Q7: When should you apply The Connection Between Pre-Training Loss And Compression?
A) Use The Connection Between Pre-Training Loss And Compression only in pure mathematics contexts B) Apply The Connection Between Pre-Training Loss And Compression to solve problems in this subject's domain C) The Connection Between Pre-Training Loss And Compression is not practically useful D) Avoid The Connection Between Pre-Training Loss And Compression unless explicitly instructed
Correct: B)
- If you chose A: This is incorrect. The Connection Between Pre-Training Loss And Compression is a practical tool used throughout this subject to solve relevant problems.
- If you chose B: The Connection Between Pre-Training Loss And Compression is a practical tool used throughout this subject to solve relevant problems. Correct!
- If you chose C: This is incorrect. The Connection Between Pre-Training Loss And Compression is a practical tool used throughout this subject to solve relevant problems.

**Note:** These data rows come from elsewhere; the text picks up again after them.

(** *** The checks that need no chain *)

Lemma outputs_safe pre : prefix_built pre -> exists ks, are_tx_output_targets_valid (target <$> vout pre) = Some ks /\ are_points_safe ks = Some ks.
Proof using SL.
  intros Hpre. pose proof (pb_out _ Hpre) as Ho. unfold are_tx_output_targets_valid.
  assert (exists ks, target <$> vout pre = txout_to_key <$> ks /\ Forall safe ks) as (ks & E & Hs).
  { induction Ho as [|o l (_ & k & Ek & Hk) _ (ks & E & Hs)]; [exists []; auto|]. exists (k :: ks). cbn. rewrite Ek, E. auto. }
  exists ks. split; [|now apply are_points_safe_iff]. apply all_present_Some. rewrite E, <- list_fmap_compose. reflexivity.
Qed.

Lemma ordered_sorted : rule_18_ringct_input_key_images_should_be_sorted (image_of <$> ordered) = true.
Proof using HL SL Hplan.
  unfold ordered. rewrite <- apply_permutation_fmap. apply sorted_images; [exact (po_distinct Hplan)|].
  apply Forall_fmap. eapply Forall_impl; [exact (po_spends Hplan)|]. exact image_fits.
Qed.

Lemma images_distinct pre r : prefix_built pre -> check_ringct_inputs_keyimages_diff {| prefix := pre; ringct := r |} = true.
Proof using HL SL Hplan.
  intros Hpre. unfold check_ringct_inputs_keyimages_diff. cbn [prefix]. rewrite (pb_vin _ Hpre).
  replace (omap id _) with (image_of <$> ordered).
  - pose proof (rule_18_NoDup _ ordered_sorted) as Hn. unfold rule_8_ringct_input_key_images_should_be_unique.
    rewrite size_list_to_set, length_fmap by assumption. apply Nat.eqb_refl.
  - clear. induction ordered as [|e l IH]; [reflexivity|]. cbn. f_equal. exact IH.
Qed.

Lemma semantics_of_prefix `{UndefinedShift} pre r b : prefix_built pre -> length (output_commits (basic r)) = length dests ->
  (b = false -> exists w, get_transaction_weight {| prefix := pre; ringct := r |} = Returns w /\ w < get_max_tx_size ⊟ CRYPTONOTE_COINBASE_BLOB_RESERVED_SIZE) ->
  check_ringct_semantic {| prefix := pre; ringct := r |} b = Returns true.
Proof using HL SL Hplan.
  intros Hpre Hc Hw. unfold check_ringct_semantic. cbn [prefix ringct]. pose proof ordered_ok as Ho.
  rewrite bool_decide_true.
  2: { rewrite (pb_vin _ Hpre). pose proof inputs_some as Hi. destruct ordered; [contradiction|]. cbn. eauto. }
  replace (check_inputs_types_supported _) with true.
  2: { symmetry. apply forallb_forall. cbn [prefix]. rewrite (pb_vin _ Hpre). intros x (y & <- & _)%in_map_iff. reflexivity. }
  destruct (outputs_safe pre Hpre) as (ks & Et & Es).
  replace (check_outs_valid _) with true.
  2: { unfold check_outs_valid. cbn [prefix]. rewrite Et, (pb_version _ Hpre). cbn [Z.eqb negb orb].
       unfold rule_11_tx_output_public_keys_should_be_safe_points. rewrite Es. replace (forallb _ _) with true; [reflexivity|]. symmetry. now apply forallb_forall. }
  cbn [negb]. rewrite Hc, (pb_outs _ Hpre), Nat.eqb_refl. cbn [negb].
  replace (if negb b then _ else _) with (Returns false).
  2: { destruct b; [reflexivity|]. destruct (Hw eq_refl) as (w & Ew & Hlt). rewrite Ew. cbn. now rewrite (proj2 (Z.leb_gt _ _)). }
  cbn [mbind result_bind]. rewrite (images_distinct pre r Hpre). cbn [negb].
  replace (check_ringct_inputs_ring_members_diff _) with true.
  2: { symmetry. unfold check_ringct_inputs_ring_members_diff. cbn [prefix]. rewrite (pb_vin _ Hpre), <- list_fmap_compose. apply forallb_forall.
       intros x (e & <- & He)%in_map_iff. rewrite Forall_forall in Ho. apply (offsets_ok d keys subaddresses), Ho. now apply list_elem_of_In. }
  cbn [negb]. rewrite bool_decide_true; [reflexivity|]. eexists. unfold are_ringct_input_types_valid. apply all_present_Some.
  rewrite (pb_vin _ Hpre), <- list_fmap_compose. reflexivity.
Qed.

(** *** What the node makes of it *)

(** The parsed data, with their sizes checked. *)
Definition as_received (pre : transaction_prefix) (rv : rctDataSizeChecked) : rctDataSizeChecked :=
  {| sc_basic := unsent_basic init (sc_basic rv); sc_bulletproof := sc_bulletproof rv; sc_CLSAGs := unsent_images init (length (vin pre)) (sc_CLSAGs rv);
     sc_pseudo_input_commits := sc_pseudo_input_commits rv |}.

- If you chose D: This is incorrect. The Connection Between Pre-Training Loss And Compression is a practical tool used throughout this subject to solve relevant problems.
Practice Problems
Problem 1
A model achieves PPL = 15.0 on a test set. What is the cross-entropy loss in nats per token?
Answer
L = ln(PPL) = ln(15.0) ≈ 2.708 nats/tokenProblem 2
Two models have perplexities 10.0 and 12.0. What is the difference in their cross-entropy loss in nats? In bits?
Answer
L₁ = ln(10.0) = 2.303 nats L₂ = ln(12.0) = 2.485 nats Difference = 0.182 nats In bits: 0.182 / ln(2) = 0.182 / 0.693 = 0.263 bits/token This shows that perplexity differences at low values are more significant than they appear — a PPL difference of 2 at PPL=10 is a ~0.18 nat improvement, much larger than the same PPL difference at PPL=100 (where ln(100)−ln(102) ≈ 4.605−4.625 = 0.020 nats).Problem 3
A model trained on a corpus with tokenizer A (compression ratio = 4.2 chars/token) achieves L = 1.8 nats/token. What would the equivalent L be for tokenizer B (compression ratio = 3.5 chars/token) if the model has the same BPC?
Answer
BPC (same for both): BPC_A = 1.8 / (ln(2) · 4.2) = 1.8 / (0.693·4.2) = 1.8/2.911 = 0.618 bits/char L_bits_B = BPC · chars_per_token_B = 0.618 · 3.5 = 2.164 bits/token L_nats_B = 2.164 · ln(2) = 2.164 · 0.693 = 1.50 nats/token So tokenizer A's loss of 1.8 nats/token is equivalent to tokenizer B's loss of 1.50 nats/token in terms of compression of the original text. Always normalize by BPC/BPB for fair comparisons!Problem 4
Derive that minimizing cross-entropy is equivalent to minimizing KL divergence for the pre-training objective.
Answer
H(p_data, p_θ) = −Σ p_data(x) log p_θ(x) D_KL(p_data || p_θ) = Σ p_data(x) log(p_data(x)/p_θ(x)) = Σ p_data(x) log p_data(x) − Σ p_data(x) log p_θ(x) = −H(p_data) + H(p_data, p_θ) So H(p_data, p_θ) = H(p_data) + D_KL(p_data || p_θ) Since H(p_data) is independent of θ: argmin_θ H(p_data, p_θ) = argmin_θ D_KL(p_data || p_θ) Minimizing cross-entropy = minimizing KL divergence from the true distribution to the model.Problem 5
Explain why perplexity cannot go below 1.0. Under what circumstances would PPL = 1?
Answer
PPL = exp(L) ≥ exp(0) = 1 (since L ≥ 0 for cross-entropy). PPL = 1 occurs when L = 0, which means p(x_t|x_{Summary
- Pre-training uses MLE: minimize L = −E[log p_θ(x_t|x_{<t})], which equals cross-entropy H(p_data, p_θ) between data and model distributions
- Perplexity PPL = exp(L) is the geometric mean of inverse probabilities — the effective branching factor per token
- BPB = L_bits / bytes_per_token normalizes loss across tokenizers for fair model comparison
- Training loss follows power-law decay: L(t) ≈ L_min + C·t^(−α), with diminishing returns from more data/compute
- Lower pre-training loss reliably predicts better downstream performance, making it the central metric in LLM development
Next Steps
Continue to 18-07 — Scaling Laws to understand how model performance depends on parameter count, data size, and compute, and how to optimally allocate resources.